▶ Task item:
The word to find is "false". Copy each line of the material that contains it.

▶ Provided data:

(* ===== verification/Seatbelt.v ===== *)
(** pkg/sandbox/seatbelt.go: the profile sandbox-exec is started with.

    The profile is written rule by rule; each rule is an S-expression with its text.
    [rules] gives the rules in the order the code writes them, [BuildSeatbeltProfile]
    their text, and [read_profile] reads a text back. What a profile allows follows
    the documented reading: everything is denied, and the last rule that matches an
    operation decides it. *)

From S2P Require Import Prelude GoStrings GoPaths PermTypes PermManager OsSandbox.

(** ** Expressions and their text *)

Inductive sexp := Atom (s : string) | Str (s : string) | Regex (s : string) | Lst (l : list sexp).

(** The replacer of [sbplString]: a backslash before a backslash or a quote. *)
Fixpoint sbpl_escape (s : string) : string :=
  match s with
  | EmptyString => EmptyString
  | String c s => if bool_decide (c = backslash) || bool_decide (c = dquote) then String backslash (String c (sbpl_escape s))
                  else String c (sbpl_escape s)
  end.
Definition sbpl_quote (s : string) : string := String dquote (sbpl_escape s +:+ str1 dquote).

(** [func sbplString(p) string] *)
Definition sbplString (p : string) : string := sbpl_quote (clean p).
Definition path_str (p : string) : sexp := Str (clean p).

Fixpoint render (e : sexp) : string :=
  match e with
  | Atom s => s
  | Str s => sbpl_quote s
  | Regex s => "#" +:+ str1 dquote +:+ s +:+ str1 dquote
  | Lst l => "(" +:+ join " " (render <$> l) +:+ ")"
  end.
Definition render_line (e : sexp) : string := render e +:+ str1 newline.

(** ** The rules *)

Definition rule (action op : string) (filters : list sexp) : sexp := Lst (Atom action :: Atom op :: filters).
Definition allow_rule (op : string) (filters : list sexp) : sexp := rule "allow" op filters.
Definition deny_rule (op : string) (filters : list sexp) : sexp := rule "deny" op filters.
Definition subpath (e : sexp) : sexp := Lst [Atom "subpath"; e].

Definition run_rules : list sexp :=
  [Lst [Atom "version"; Atom "1"]; deny_rule "default" []; allow_rule "process*" []; allow_rule "pseudo-tty" [];
   allow_rule "file-ioctl" [subpath (Str "/dev")]; allow_rule "signal" [Lst [Atom "target"; Atom "same-sandbox"]];
   allow_rule "file-read-metadata" []; allow_rule "sysctl-read" []; allow_rule "mach-lookup" []; allow_rule "ipc-posix-shm" []].

Definition network_rules (p : OSPolicy) : list sexp :=
  if po_NetworkNone p then []
  else if bool_decide (0 < po_ProxyOnlyPort p)%Z then
    [allow_rule "network-outbound" [Lst [Atom "remote"; Atom "ip"; path_str ("localhost:" +:+ itoa (po_ProxyOnlyPort p))]];
     allow_rule "network-outbound" [Lst [Atom "remote"; Atom "unix-socket"; Str "/var/run/mDNSResponder"]];
     allow_rule "network-bind" [Lst [Atom "local"; Atom "ip"; Str "localhost:*"]]]
  else [allow_rule "network-outbound" []].

(** Reads: all, the hard-locked paths taken back, the preference roots given again. *)
Definition home_prefs (h : Host) : list string :=
  let home := os_user_home (ho_os h) in if bool_decide (home = "") then [] else [join2 home "Library/Preferences"].
Definition prefs (h : Host) : list string := ["/Library/Preferences"; "/Library/Managed Preferences"] ++ home_prefs h.
Definition read_rules (h : Host) (p : OSPolicy) : list sexp :=
  [allow_rule "file-read*" []] ++
  ((λ d, deny_rule "file-read*" [subpath (path_str d)]) <$> keep (λ d, negb (bool_decide (d = "/"))) (expanded h (po_ReadDeny p))) ++
  ((λ d, allow_rule "file-read*" [subpath (path_str d)]) <$> prefs h).
Definition extension_rules (h : Host) : list sexp :=
  [allow_rule "file-issue-extension" [subpath (Str "/Library/Preferences")];
   allow_rule "file-issue-extension" [subpath (Str "/Library/Managed Preferences")]] ++
  ((λ d, allow_rule "file-issue-extension" [subpath (path_str d)]) <$> home_prefs h) ++
  [allow_rule "mach-lookup" [Lst [Atom "global-name"; Str "com.apple.cfprefsd.daemon"]];
   allow_rule "mach-lookup" [Lst [Atom "global-name"; Str "com.apple.cfprefsd.agent"]]].

(** [regexp.QuoteMeta] and the pattern of the shells' state files. *)
Fixpoint quote_meta (s : string) : string :=
  match s with
  | EmptyString => EmptyString
  | String c s => if mem_char c "\.+*?()|[]{}^$" then String backslash (String c (quote_meta s)) else String c (quote_meta s)
  end.
Definition shellStateRegex (h : Host) : string :=
  let home := os_user_home (ho_os h) in
  if bool_decide (home = "") then ""
  else "^" +:+ quote_meta home +:+ "/(\.zsh_history|\.zcompdump|\.bash_history|\.zsh_sessions)[^/]*$".

Definition seatbelt_temp (h : Host) : list string := ["/tmp"; "/private/tmp"; ho_temp h; "/dev"].
Definition writable_roots (h : Host) (p : OSPolicy) : list string :=
  keep (λ d, negb (bool_decide (d = "/") || bool_decide (d = ""))) (expanded h ((po_WorkDir p :: po_WriteAllow p) ++ seatbelt_temp h)).
Definition write_rules (h : Host) (p : OSPolicy) : list sexp :=
  let rules := (λ d, subpath (path_str d)) <$> writable_roots h p in
  let rx := shellStateRegex h in
  (match rules with [] => [] | _ => [allow_rule "file-write*" rules] end) ++
  (if bool_decide (rx ≠ "") && negb (mem_char dquote rx) then [allow_rule "file-write*" [Lst [Atom "regex"; Regex rx]]] else []) ++
  ((λ d, deny_rule "file-write*" [subpath (path_str d)]) <$> expanded h (po_WriteDeny p)).

Definition masked_rules (h : Host) (p : OSPolicy) : list sexp :=
  (λ m, deny_rule "file-read*" [Lst [Atom "literal"; path_str (real_path h (rs_RealPath m))]]) <$> po_ReadSubstitute p.
(** X15. [remove_event_role] returns no value exactly when the user holds
    none of the roles it looks for, and otherwise true or false as Discord
    lets the removal through.  In every case the roles themselves stay in the
    guild, other members keep theirs and the user gains none.  Unless it
    returns false, the user then holds none of the roles looked for, and
    removing again returns no value and changes nothing. *)
Theorem remove_clears_event_roles (api : Discord) (user : Z) (event_title : string)
    (g : Guild) :
  exists answer g',
    remove_event_role api user event_title g = (answer, g') /\
    guild_roles g' = guild_roles g /\
    (forall m, m <> user -> roles_of g' m = roles_of g m) /\
    (answer = None <->
     forall role, In (Some role) (event_roles event_title g) ->
                  has_role g user role = false) /\
    (forall role, has_role g' user role = true -> has_role g user role = true) /\
    (answer = Some false -> remove_roles_ok api = false) /\
    (answer <> Some false ->
     (forall role, In (Some role) (event_roles event_title g') ->
                   has_role g' user role = false) /\
     forall api', remove_event_role api' user event_title g' = (None, g')).
Proof.
  destruct (remove_event_role_cases api user event_title g)
    as [[Hnone ->]|[((role & Hin & Hhas) & Hok & g' & -> & Hg & Hm & Hless)|((role & Hin & Hhas) & Hok & g' & -> & Hg & Hm & Hless & Hclear)]].
  - exists None, g. split; [reflexivity|]. split; [reflexivity|]. split; [reflexivity|].
    split; [split; [intros _; exact Hnone|reflexivity]|]. split; [trivial|].
    split; [discriminate|].
    intros _. split; [exact Hnone|]. intros api'.
    destruct (remove_event_role_cases api' user event_title g)
      as [[_ H]|[((r & Hr & Hh) & _)|((r & Hr & Hh) & _)]];
      [exact H|rewrite (Hnone r Hr) in Hh; discriminate
      |rewrite (Hnone r Hr) in Hh; discriminate].
  - exists (Some false), g'. split; [reflexivity|]. split; [exact Hg|].
    split; [exact Hm|]. split.
    + split; [discriminate|]. intros H. rewrite (H role Hin) in Hhas. discriminate.
    + split; [exact Hless|]. split; [intros _; exact Hok|]. intros H. now contradiction H.
  - exists (Some true), g'. split; [reflexivity|]. split; [exact Hg|]. split; [exact Hm|].
    split.
    + split; [discriminate|]. intros H. rewrite (H role Hin) in Hhas. discriminate.
    + split; [exact Hless|]. split; [discriminate|]. intros _. split; [exact Hclear|]. intros api'.
      destruct (remove_event_role_cases api' user event_title g')
        as [[_ H]|[((r & Hr & Hh) & _)|((r & Hr & Hh) & _)]];
        [exact H|rewrite (Hclear r Hr) in Hh; discriminate
        |rewrite (Hclear r Hr) in Hh; discriminate].
Qed.

(** X16. A role given by [assign_event_role] is one [remove_event_role]
    takes back: after an assignment that returned true, a removal that
    Discord lets through returns true, and the user is left with none of the
    roles of the event. *)
Theorem assign_then_remove (api api' : Discord) (user : Z) (event_title : string)
    (team : option Team) (g g1 : Guild) :
  assign_event_role api user event_title team g = (true, g1) ->
  remove_roles_ok api' = true ->
  exists g2,
    remove_event_role api' user event_title g1 = (Some true, g2) /\
    forall t role,
      utils_get (guild_roles g2) (event_role_name event_title t) = Some role ->
      has_role g2 user role = false.
Proof.
  intros Hassign Hok.
  destruct (assign_has_role _ _ _ _ _ _ Hassign) as (role & Hget & Hhas).
  pose proof (In_event_roles _ _ _ _ Hget) as Hin.
  destruct (remove_event_role_cases api' user event_title g1)
    as [[Hnone _]|[(_ & Hno & _)|(_ & _ & g2 & Hrun & _ & _ & _ & Hclear)]].
  - rewrite (Hnone role Hin) in Hhas. discriminate.
  - congruence.
  - exists g2. split; [exact Hrun|]. intros t r Hr.
    apply Hclear. exact (In_event_roles _ _ _ _ Hr).
Qed.

End Roles.

(** ** Callbacks *)

Section Callbacks.

(** Constants of utils/config.py and functions of the libraries. *)
Variable MAX_CREWS_PER_TEAM : nat.
Variable ADMIN_ROLES : list string.
(** [guild.get_member]: the member with that id, [None] when the guild has none. *)
Variable get_member : Z -> option User.
(** [user.display_name] and [str.strip]. *)
Variable display_name : User -> string.
Variable strip : string -> string.
(** Whether [self.message] is set.  [__init__] leaves it [None] and
    [schedule_event] stores the announcement there once it is sent; no
    callback assigns it, so the callbacks take it as they find it. *)
Variable message : bool.

(** [update_embed]: [if self.message: embed = self.build_embed(); ...]. *)
Definition update_embed (v : EventSignupView) : option PyExn :=
  if message then build_embed v else None.

(** [await main_view.update_embed(interaction)] and then the answer [r]: the
    answer is sent when the refresh returns. *)
Definition refresh_then (r : Response) (v : EventSignupView) : Outcome :=
  match update_embed v with
  | Some e => Raised e
  | None => Sent r
  end.

(** [EventSignupView.__init__] *)
Definition EventSignupView_init (eid : option Z) : EventSignupView :=
  mkView eid None None
    (repeat None MAX_CREWS_PER_TEAM) (repeat None MAX_CREWS_PER_TEAM)
    [] (map (fun k => mkItem k false) all_items) [].

(** [for i in range(MAX_CREWS_PER_TEAM): if slot_list[i] is None: ...]:
    the first index of the range whose slot is [None]. *)
Fixpoint first_none (slots : list (option ref)) (range : list nat) : PyExn + option nat :=
  match range with
  | [] => inr None
  | i :: rest =>
      match slots !! i with
      | None => inl IndexError
      | Some None => inr (Some i)
      | Some (Some _) => first_none slots rest
      end
  end.

Definition CommanderSelect_callback (user : User) (team : Team)
    (v : EventSignupView) : Outcome * EventSignupView :=
  if is_user_registered v user then (Sent AlreadyRegistered, v)
  else
    match team with
    | TeamA => (Sent (NowCommander team), set_commander_a (Some user) v)
    | TeamB => (Sent (NowCommander team), set_commander_b (Some user) v)
    end.

Definition JoinCrewAButton_callback (user : User)
    (v : EventSignupView) : Outcome * EventSignupView :=
  if is_user_registered v user then (Sent AlreadyRegistered, v)
  else (Sent (ShowCrewSelectView (mkCrewSelectView TeamA user None)), v).

Definition JoinCrewBButton_callback (user : User)
    (v : EventSignupView) : Outcome * EventSignupView :=
  if is_user_registered v user then (Sent AlreadyRegistered, v)
  else (Sent (ShowCrewSelectView (mkCrewSelectView TeamB user None)), v).

(** [GunnerSelect.callback]; [value] is [self.values[0]].  The view it
    belongs to is returned next to the signup view. *)
Definition GunnerSelect_callback (value : User) (pv : CrewSelectView)
    (v : EventSignupView) : Outcome * CrewSelectView * EventSignupView :=
  if is_user_registered v value then (Sent UserAlreadyRegistered, pv, v)
  else (Sent ShowDriverSelectView,
        mkCrewSelectView (csv_team pv) (csv_commander pv) (Some value), v).

Definition DriverSelect_callback (value : User) (pv : CrewSelectView)
    (v : EventSignupView) : Outcome * EventSignupView :=
  if is_user_registered v value then (Sent UserAlreadyRegistered, v)
  else (Sent (ShowCrewNameModal value), v).

(** [CrewNameModal.on_submit]: [parent] is the crew selection view the modal
    was opened from, [drv] its [self.driver], [value] the text entered. *)
Definition CrewNameModal_on_submit (parent : CrewSelectView) (drv : User)
    (value : string) (v : EventSignupView) : Outcome * EventSignupView :=
  let name :=
    if String.eqb (strip value) ""%string
    then (display_name (csv_commander parent) ++ "'s Crew")%string
    else strip value in
  let slots := slot_list (csv_team parent) v in
  match first_none slots (seq 0 MAX_CREWS_PER_TEAM) with
  | inl e => (Raised e, v)
  | inr (Some i) =>
      let crew := mkCrew (Some (csv_commander parent)) name (csv_gunner parent) (Some drv) None in
      (Sent (CrewRegistered name (csv_team parent)),
       set_slot_list (csv_team parent) (<[i := Some (length (dicts v))]> slots)
         (set_dicts (dicts v ++ [crew]) v))
  | inr None => (Sent TeamFull, v)
  end.

(** [for member in [commander, gunner, driver]: if member and
    main_view.is_user_registered(member): ... return] *)
Fixpoint first_registered (v : EventSignupView) (members : list (option User)) : option User :=
  match members with
  | [] => None
  | Some m :: rest => if is_user_registered v m then Some m else first_registered v rest
  | None :: rest => first_registered v rest
  end.

(** The three members a profile stands for. *)
Definition profile_members (crew : PersistentCrew) : list (option User) :=
  let cmd := get_member (commander_id crew) in
  let gun := if truthy_id (gunner_id crew)
             then match gunner_id crew with Some g => get_member g | None => None end
             else cmd in
  let drv := if truthy_id (driver_id crew)
             then match driver_id crew with Some d => get_member d | None => None end
             else cmd in
  [cmd; gun; drv].

Definition JoinAlliesWithCrewButton_join_with_crew (crew : PersistentCrew) (team : Team)
    (v : EventSignupView) : Outcome * EventSignupView :=
  let cmd := get_member (commander_id crew) in
  let gun := if truthy_id (gunner_id crew)
             then match gunner_id crew with Some g => get_member g | None => None end
             else cmd in
  let drv := if truthy_id (driver_id crew)
             then match driver_id crew with Some d => get_member d | None => None end
             else cmd in
  match first_registered v [cmd; gun; drv] with
  | Some member => (Sent (MemberAlreadyRegistered member), v)
  | None =>
      let slots := slot_list team v in
      match first_none slots (seq 0 MAX_CREWS_PER_TEAM) with
      | inl e => (Raised e, v)
      | inr None => (Sent TeamFull, v)
      | inr (Some empty_slot) =>
          let entry := mkCrew cmd (pc_crew_name crew) gun drv (Some (pc_id crew)) in
          let v' := set_slot_list team (<[empty_slot := Some (length (dicts v))]> slots)
                      (set_dicts (dicts v ++ [entry]) v) in
          (refresh_then (CrewJoined (pc_crew_name crew) team) v', v')
      end
  end.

▶ Your response:
    none of the roles it looks for, and otherwise true or false as Discord
    returns false, the user then holds none of the roles looked for, and
                  has_role g user role = false) /\
    (answer = Some false -> remove_roles_ok api = false) /\
    (answer <> Some false ->
                   has_role g' user role = false) /\
  - exists (Some false), g'. split; [reflexivity|]. split; [exact Hg|].
      has_role g2 user role = false.
    [] (map (fun k => mkItem k false) all_items) [].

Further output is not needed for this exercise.